Experimental set-up: grouping of experimental animals (top right), time line of longitudinal microPET scan (middle bar) and behavioral training (low bar) in the capsular stroke model. For the time line of longitudinal microPET scan, each rat was scanned five times: Baseline scanning before infarct lesioning, postlesion days 4, 7, 14, and 21 (PL 4, PL 7, PL 14, and PL 21) to longitudinally follow-up on changes in regional glucose metabolism from stroke onset to behavioral recovery. For the behavior training, initial single-pellet reaching task (SPRT) was performed 7 to 10 days before the surgery. Additional training was resumed 2 days after operation and continued until 21 days after the surgery. PET, positron emission tomography.

Figure 2

Histologic findings of the capsular infarct lesion using H&E (A), glial fibrillary acidic protein (GFAP) (B), and Luxol fast blue–PAS staining (C). Note the destruction of the internal capsule with minimal encroachment of the neighboring thalamus (arrow).

Figure 3

Motor recovery patterns in single-pellet reaching task (SPRT) performances for the three different groups after capsular infarct over time. Statistical significance was determined using Student's t-test (P<0.05). ^†SOG versus MRG; ^‡SOG versus PRG; *MRG versus PRG. SOG, sham-operated group; MRG, moderately recovered group; PRG, poorly recovered group.

Figure 4

Longitudinal change in resting-state brain activity (rs-BA) in the capsular infarct model over time at PL4, PL7, PL14, and PL21 in MRG, PRG, and SOG. Brain metabolic differences between baseline (PL0) and longitudinal scans were used to determine decrease or increase in rs-BA. Images were thresholded at a significant level of P<0.0025 after false discovery rate correction (q<0.05). The cortical network and ipsilesional inferior colliculus are impaired (colored in cyan to blue), and motor-related subcortical structures (internal capsule and red nucleus) and contralesional ventral hippocampus show increased activity (colored in yellow to red). The y coordinates indicate the distance from anterior commissure. MRG, moderately recovered group; PRG, poorly recovered group; SOG, sham-operated group; M, motor cortex; S, sensory cortex; Aud, auditory cortext; IC, internal capsule; RN, red nucleus; HT, hypothalamus; VH, ventral hippocampus; CC, corpus callosum; I.Coll, inferior colliculus; S.Coll, superior colliculus; RSG, retrosplenial cortex; LSN, lateral septal nucleus; PL, postlesion.

Figure 5

Schematic drawing showing the changes of resting-state brain activities (corrected, *P<0.05) during poststroke recovery period.
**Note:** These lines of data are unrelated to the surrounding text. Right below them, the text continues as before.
Lemma cond_wait_begin_ok s ws a t : cond_rep s ws -> cd_nodes s !! a = None -> a <> NULL -> t <> NULL ->
  exists s', cond_wait_begin a t s = Some (tt, s') /\ cond_rep s' ((a, t) :: ws) /\ cd_woken s' = cd_woken s.
Proof.
  intros [Hh Hl Hn Hw] Hf Ha Ht. assert (a ∉ ws.*1) as Hna by (intros Hi; destruct (linked_in _ _ _ _ _ Hl Hi) as (nd & E & _); congruence).
  unfold cond_wait_begin. erewrite bind_Some by reflexivity. rewrite Hh. erewrite bind_Some by reflexivity.
  erewrite bind_Some by (apply (relink_run _ a NULL); simpl; by apply linked_insert). eexists. split; [reflexivity|]. split; [|done]. split; simpl; [done| |by apply NoDup_cons|].
  - split; [done|]. split; [done|]. split; [rewrite relink_other by done; apply lookup_insert_eq|]. apply (relink_ok _ _ NULL); [by apply linked_insert|done].
  - intros b n E [Hb1 Hb2]%not_elem_of_cons. rewrite relink_other in E by done. rewrite lookup_insert_ne in E by done. by eapply Hw.
Qed.

Lemma signal_ok s ws : cond_rep s ws ->
  exists s', hev_task_cond_signal s = Some (tt, s') /\ cond_rep s' (tail ws) /\ cd_woken s' = cd_woken s ++ take 1 ws.*2.
Proof.
  intros [Hh Hl Hn Hw]. unfold hev_task_cond_signal. erewrite bind_Some by reflexivity. rewrite Hh. destruct ws as [|[a t] ws]; simpl.
  - exists s. by rewrite app_nil_r.
  - destruct Hl as (Ha & Ht & E & Hl). apply NoDup_cons in Hn as [Hna Hn]. rewrite (proj2 (Z.eqb_neq a NULL) Ha).
    erewrite bind_Some by (by apply load_cnode_ok). erewrite bind_Some by reflexivity. erewrite bind_Some by (by apply set_ctask_ok). erewrite bind_Some by reflexivity. cbn [cn_next cn_prev cn_task].
    erewrite (relink_run _ NULL a) by (by apply linked_insert). eexists. split; [reflexivity|]. split; [|done]. split; simpl; [done| |done|].
    + apply (relink_ok _ _ a); [by apply linked_insert|done].
    + intros b n Eb Hb. rewrite relink_other in Eb by done. destruct (decide (b = a)) as [->|Hba].
      * rewrite lookup_insert_eq in Eb. by injection Eb as <-.
      * rewrite lookup_insert_ne in Eb by done. eapply Hw; [done|]. simpl. by apply not_elem_of_cons.
Qed.

Lemma broadcast_loop_ok fuel s ws p :
  cd_waiters s = head_or ws NULL -> linked (cd_nodes s) p ws NULL -> NoDup ws.*1 -> (forall a n, cd_nodes s !! a = Some n -> a ∉ ws.*1 -> cn_task n = NULL) ->
  (length ws < fuel)%nat ->
  exists s', cond_broadcast_loop fuel s = Some (tt, s') /\ cond_rep s' [] /\ cd_woken s' = cd_woken s ++ ws.*2.
Proof.
  revert s ws p. induction fuel as [|fuel IH]; intros s ws p Hh Hl Hn Hw Hf; [lia|]. simpl. erewrite bind_Some by reflexivity. rewrite Hh. destruct ws as [|[a t] ws]; simpl.
  - exists s. rewrite app_nil_r. split; [done|]. split; [|done]. split; [done|done|constructor|done].
  - destruct Hl as (Ha & Ht & E & Hl). apply NoDup_cons in Hn as [Hna Hn]. rewrite (proj2 (Z.eqb_neq a NULL) Ha).
    erewrite bind_Some by (by apply load_cnode_ok). erewrite bind_Some by reflexivity. erewrite bind_Some by (by apply set_ctask_ok). erewrite bind_Some by reflexivity. cbn [cn_next cn_prev cn_task].
    match goal with |- exists s', cond_broadcast_loop fuel ?st = _ /\ _ => destruct (IH st ws a) as (s' & E' & Hr & Hk) end; simpl; [done|by apply linked_insert|done| |simpl in Hf; lia|].
    + intros b n Eb Hb. destruct (decide (b = a)) as [->|Hba]; [rewrite lookup_insert_eq in Eb; by injection Eb as <-|].
      rewrite lookup_insert_ne in Eb by done. eapply Hw; [done|]. simpl. by apply not_elem_of_cons.
    + exists s'. split; [done|]. split; [done|]. rewrite Hk. simpl. by rewrite <-app_assoc.
Qed.

Lemma linked_length ns p ws n : linked ns p ws n -> NoDup ws.*1 -> (length ws <= size ns)%nat.
Proof.
  intros Hl Hn. rewrite <-(length_fmap fst). rewrite <-(size_list_to_set (C := gset Z)) by done. rewrite <-size_dom. apply subseteq_size.
  intros a Ha. apply elem_of_list_to_set in Ha. destruct (linked_in _ _ _ _ _ Hl Ha) as (nd & E & _). by apply elem_of_dom_2 in E.
Qed.

Lemma broadcast_ok s ws : cond_rep s ws -> exists s', hev_task_cond_broadcast s = Some (tt, s') /\ cond_rep s' [] /\ cd_woken s' = cd_woken s ++ ws.*2.
Proof.
  intros [Hh Hl Hn Hw]. unfold hev_task_cond_broadcast. erewrite bind_Some by reflexivity. apply (broadcast_loop_ok _ _ ws NULL); try done.
  pose proof (linked_length _ _ _ _ Hl Hn). lia.
Qed.

(** A call that was woken returns. *)
Lemma woken_leaves s ws a n : cond_rep s ws -> cd_nodes s !! a = Some n -> a ∉ ws.*1 ->
  cond_rep (Cond (cd_waiters s) (delete a (cd_nodes s)) (cd_woken s)) ws.
Proof.
  intros [Hh Hl Hn Hw] E Ha. split; simpl; [done|by apply linked_delete|done|]. intros b m Eb Hb. eapply Hw; [|done]. by apply lookup_delete_Some in Eb as [_ Eb].
Qed.

Lemma end_or_app p l b u : end_or p (l ++ [(b, u)]) = b.
Proof. unfold end_or. by rewrite last_snoc. Qed.
(* ===== verification/DnsProxyInv.v ===== *)
(** * The DNS proxy: specification and invariant

    The specification is a set of calls, each with its question and, once the resolver gave
    it, its answer.  The invariant of [DnsProxy] says who holds the mutex and who waits for it
    ([mutex_rep]), where each call stands, where the one byte is that the task that holds the
    mutex and the aide thread pass to each other, and whom the reactor wakes. *)

From S2P Require Import Prelude RBTree TaskMutex DnsProxy.

(** ** Specification *)

Abbreviation calls := (gmap Z (query * option (Z * Z))).

(** A call returns what the resolver answered to its own question. *)
Inductive dns_spec (m : calls) : obs -> calls -> Prop :=
| sp_call t q : m !! t = None -> dns_spec m (OCall t q) (<[t := (q, None)]> m)
| sp_answer t q r e : m !! t = Some (q, None) -> dns_spec m (OAnswer q r e) (<[t := (q, Some (r, e))]> m)
| sp_return t q r e : m !! t = Some (q, Some (r, e)) -> dns_spec m (OReturn t r e) (delete t m)
| sp_none t : m !! t = None -> dns_spec m (ONoProxy t EAI_SYSTEM EIO) m.

Inductive dns_specs (m : calls) : list obs -> calls -> Prop :=
| sps_nil : dns_specs m [] m
| sps_snoc tr m1 o m2 : dns_specs m tr m1 -> dns_spec m1 o m2 -> dns_specs m (tr ++ [o]) m2.

Lemma dns_specs_app m tr m1 tr' m2 : dns_specs m tr m1 -> dns_specs m1 tr' m2 -> dns_specs m (tr ++ tr') m2.
Proof.
  intros H. induction 1 as [|tr' m3 o m4 H1 IH H2]; [by rewrite app_nil_r|]. rewrite app_assoc. by econstructor.
Qed.

Lemma dns_specs_one m o m' : dns_spec m o m' -> dns_specs m [o] m'.
Proof. apply (sps_snoc m [] m o m'), sps_nil. Qed.

(** ** Invariant *)

(** The object of a call holds its question and, once it was given, the answer. *)
Definition call_ok (o : option dcall) (a : option (query * option (Z * Z))) : Prop :=
  exists c q ans, o = Some c /\ a = Some (q, ans) /\ c_query c = q /\
    match ans with Some (r, e) => c_ret c = r /\ c_err c = Some e | None => True end.

Definition asked (m : calls) (t : Z) : Prop := exists q, m !! t = Some (q, None).
Definition answered (m : calls) (t : Z) : Prop := exists q a, m !! t = Some (q, Some a).

Definition pc_ok (owner : option Z) (ws : list (Z * Z)) (m : calls) (s : dns) (t : Z) (f : frame) : Prop :=
  match fr_pc f with
  | PLock => dn_run s = Some t /\ owner <> Some t /\ asked m t
  | PWait => owner <> Some t /\ (fr_node f, t) ∈ ws /\ asked m t
  | PSet => owner = Some t /\ dn_run s = Some t /\ asked m t
  | PWrite => owner = Some t /\ dn_run s = Some t /\ dn_call s = fr_call f /\ dn_task s = t /\ asked m t
  | PRead => owner = Some t /\ dn_call s = fr_call f /\ dn_task s = t
  | PEnd => owner = Some t /\ dn_run s = Some t /\ answered m t
  end.

Record frame_ok (owner : option Z) (ws : list (Z * Z)) (m : calls) (s : dns) (t : Z) (f : frame) : Prop := {
  fo_live : t ∈ dn_live s;
  fo_pos : 0 < fr_call f /\ 0 < fr_node f;
  fo_call : call_ok (dn_calls s !! fr_call f) (m !! t);
  fo_pc : pc_ok owner ws m s t f
}.

(** The byte: nowhere, or at one of the stations of a question and its answer. *)
Definition listens (s : dns) : Prop := dn_server s = SIdle \/ dn_server s = SLoop.

Definition quiet (s : dns) : Prop := dn_req s = 0 /\ dn_rep s = 0 /\ listens s.

Definition talking (s : dns) (t p : Z) (ans : option (Z * Z)) : Prop :=
  (dn_req s = 1 /\ dn_rep s = 0 /\ (dn_server s = SIdle /\ dn_aedge s = true \/ dn_server s = SLoop) /\ ans = None) \/
  (dn_req s = 0 /\ dn_rep s = 0 /\ (dn_server s = SGot \/ dn_server s = SBusy p) /\ ans = None) \/
  (dn_req s = 0 /\ dn_rep s = 0 /\ dn_server s = SDone /\ ans <> None) \/
  (dn_req s = 0 /\ dn_rep s = 1 /\ listens s /\ ans <> None /\ (dn_edge s = true \/ t ∈ sy_awake (dn_sync s))).

Definition talk (owner : option Z) (m : calls) (s : dns) : Prop :=
  match owner with
  | None => quiet s
  | Some t => exists f, dn_frames s !! t = Some f /\ fr_pc f <> PLock /\ fr_pc f <> PWait /\
      match fr_pc f with PRead => exists q ans, m !! t = Some (q, ans) /\ talking s t (fr_call f) ans | _ => quiet s end
  end.

(** Before the first call of a new proxy has come to set [sched_entity.task], it is NULL. *)
Definition task_ok (owner : option Z) (s : dns) : Prop :=
  dn_task s = DUMMY \/ owner = Some (dn_task s) \/
  exists t f, dn_run s = Some t /\ dn_frames s !! t = Some f /\ (fr_pc f = PSet \/ fr_pc f = PLock /\ owner = None).

Record dns_inv (owner : option Z) (ws : list (Z * Z)) (m : calls) (s : dns) : Prop := {
  di_mutex : mutex_rep (dn_sync s) owner ws;
  di_run : forall t, dn_run s = Some t -> t ∈ dn_live s /\ t ∈ sy_awake (dn_sync s);
  di_live : forall t, t ∈ dn_live s -> 0 < t;
  di_frames : forall t f, dn_frames s !! t = Some f -> frame_ok owner ws m s t f;
  di_inj : forall t t' f f', dn_frames s !! t = Some f -> dn_frames s !! t' = Some f' -> t <> t' -> fr_call f <> fr_call f' /\ fr_node f <> fr_node f';
  di_line : forall n t, (n, t) ∈ ws -> exists f, dn_frames s !! t = Some f /\ fr_pc f = PWait /\ fr_node f = n;
  di_dom : forall t, dn_frames s !! t = None -> m !! t = None;
  di_talk : talk owner m s;
  di_up : if dn_up s then task_ok owner s /\ dn_aide s = true /\ dn_fds s = 2 /\ dn_allocs s = 1
          else dn_frames s = ∅ /\ dn_fds s = 0 /\ dn_allocs s = 0 /\ dn_server s = SIdle /\ dn_aedge s = false
}.

Lemma dns_init_inv : dns_inv None [] ∅ dns_init.
Proof.
  split; try done; simpl.
  - apply mutex_init_rep.
  - by intros n t Hin%elem_of_nil.
  - split_and!; [done..|]. by left.
Qed.

(** *** Facts *)

Lemma inv_owner owner ws m s t : dns_inv owner ws m s -> owner = Some t -> exists f, dn_frames s !! t = Some f /\ fr_pc f <> PLock /\ fr_pc f <> PWait.
Proof. intros Hi ->. destruct (di_talk _ _ _ _ Hi) as (f & ? & ? & ? & _). by exists f. Qed.

Lemma inv_up owner ws m s t f : dns_inv owner ws m s -> dn_frames s !! t = Some f -> dn_up s = true.
Proof.
  intros Hi Hf. destruct (dn_up s) eqn:E; [done|]. pose proof (di_up _ _ _ _ Hi) as H. rewrite E in H. destruct H as [H _]. rewrite H in Hf. by apply lookup_empty_Some in Hf.
Qed.

Lemma inv_node_new owner ws m s n : dns_inv owner ws m s -> (forall t f, dn_frames s !! t = Some f -> fr_pc f = PWait -> fr_node f <> n) -> n ∉ ws.*1.
Proof.
  intros Hi Hn ([n' t] & -> & Hin)%list_elem_of_fmap. destruct (di_line _ _ _ _ Hi _ _ Hin) as (f & Hf & Hpc & E). by apply (Hn _ _ Hf Hpc).
Qed.

Lemma inv_task_new owner ws m s t : dns_inv owner ws m s -> (forall f, dn_frames s !! t = Some f -> fr_pc f <> PWait) -> t ∉ ws.*2.
Proof.
  intros Hi Hn ([n t'] & -> & Hin)%list_elem_of_fmap. destruct (di_line _ _ _ _ Hi _ _ Hin) as (f & Hf & Hpc & E). by apply (Hn _ Hf).
Qed.

(** Nobody but the running task is anywhere else than waiting or reading. *)
Lemma frame_other owner ws m s t f :
  frame_ok owner ws m s t f -> dn_run s <> Some t -> fr_pc f = PWait /\ owner <> Some t \/ fr_pc f = PRead /\ owner = Some t.
Proof. intros [_ _ _ H] Hr. unfold pc_ok in H. destruct (fr_pc f); naive_solver. Qed.

(** The frame of another task is as it was. *)
Lemma frame_keep owner ws m s owner' ws' m' s' t f :
  frame_ok owner ws m s t f -> dn_run s <> Some t ->
  dn_live s ⊆ dn_live s' -> dn_calls s' !! fr_call f = dn_calls s !! fr_call f -> m' !! t = m !! t ->
  (owner = Some t -> owner' = Some t /\ dn_call s' = dn_call s /\ dn_task s' = dn_task s) ->
  (owner <> Some t -> owner' <> Some t) ->
  (forall n, (n, t) ∈ ws -> (n, t) ∈ ws') ->
  frame_ok owner' ws' m' s' t f.
Proof.
  intros Hf Hr Hl Hc Hm Ho1 Ho2 Hw. destruct (frame_other _ _ _ _ _ _ Hf Hr) as [[E Ho]|[E Ho]]; destruct Hf as [H1 H2 H3 H4].
  - split; [set_solver|done|by rewrite Hc, Hm|]. unfold pc_ok in *. rewrite E in *. destruct H4 as (_ & H & H'). split_and!; [by apply Ho2|by apply Hw|].
    unfold asked. by rewrite Hm.
  - split; [set_solver|done|by rewrite Hc, Hm|]. unfold pc_ok in *. rewrite E in *. destruct H4 as (_ & H & H'). destruct (Ho1 Ho) as (? & -> & ->). done.
Qed.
Asterisk (*) indicates the significant brain activities compared with the basal brain activities (baseline scan). I, ipsilesional; C, contralesional; Sup. Coll., superior colliculus; Inf. coll, inferior colliculus; RSG, retrosplenial gyrus; IC, internal capsule; Red Nu., red nucleus; Vent. Hippo., ventral hippocampus; Lat. Sep. Nu., lateral septal nucleus; MRG, moderately recovered group; PRG, poorly recovered group; SOG, sham-operated group.

Figure 6

Correlation analyses of activity changes after single-pellet reaching task (SPRT) performances in the moderately recovered group (N=11). (A) Example plots of positive correlation between metabolic activity and SPRT in ipsilesional motor and sensory cortices (B) Example plots of negative correlation in the contralesional red nucleus and ventral hippocampus. Pearson's correlation analysis (P<0.04, false discovery rate (FDR) q<0.05). I, ipsilesional; C, contralesional; Nu., nucleus; Vent. Hippo., ventral hippocampus.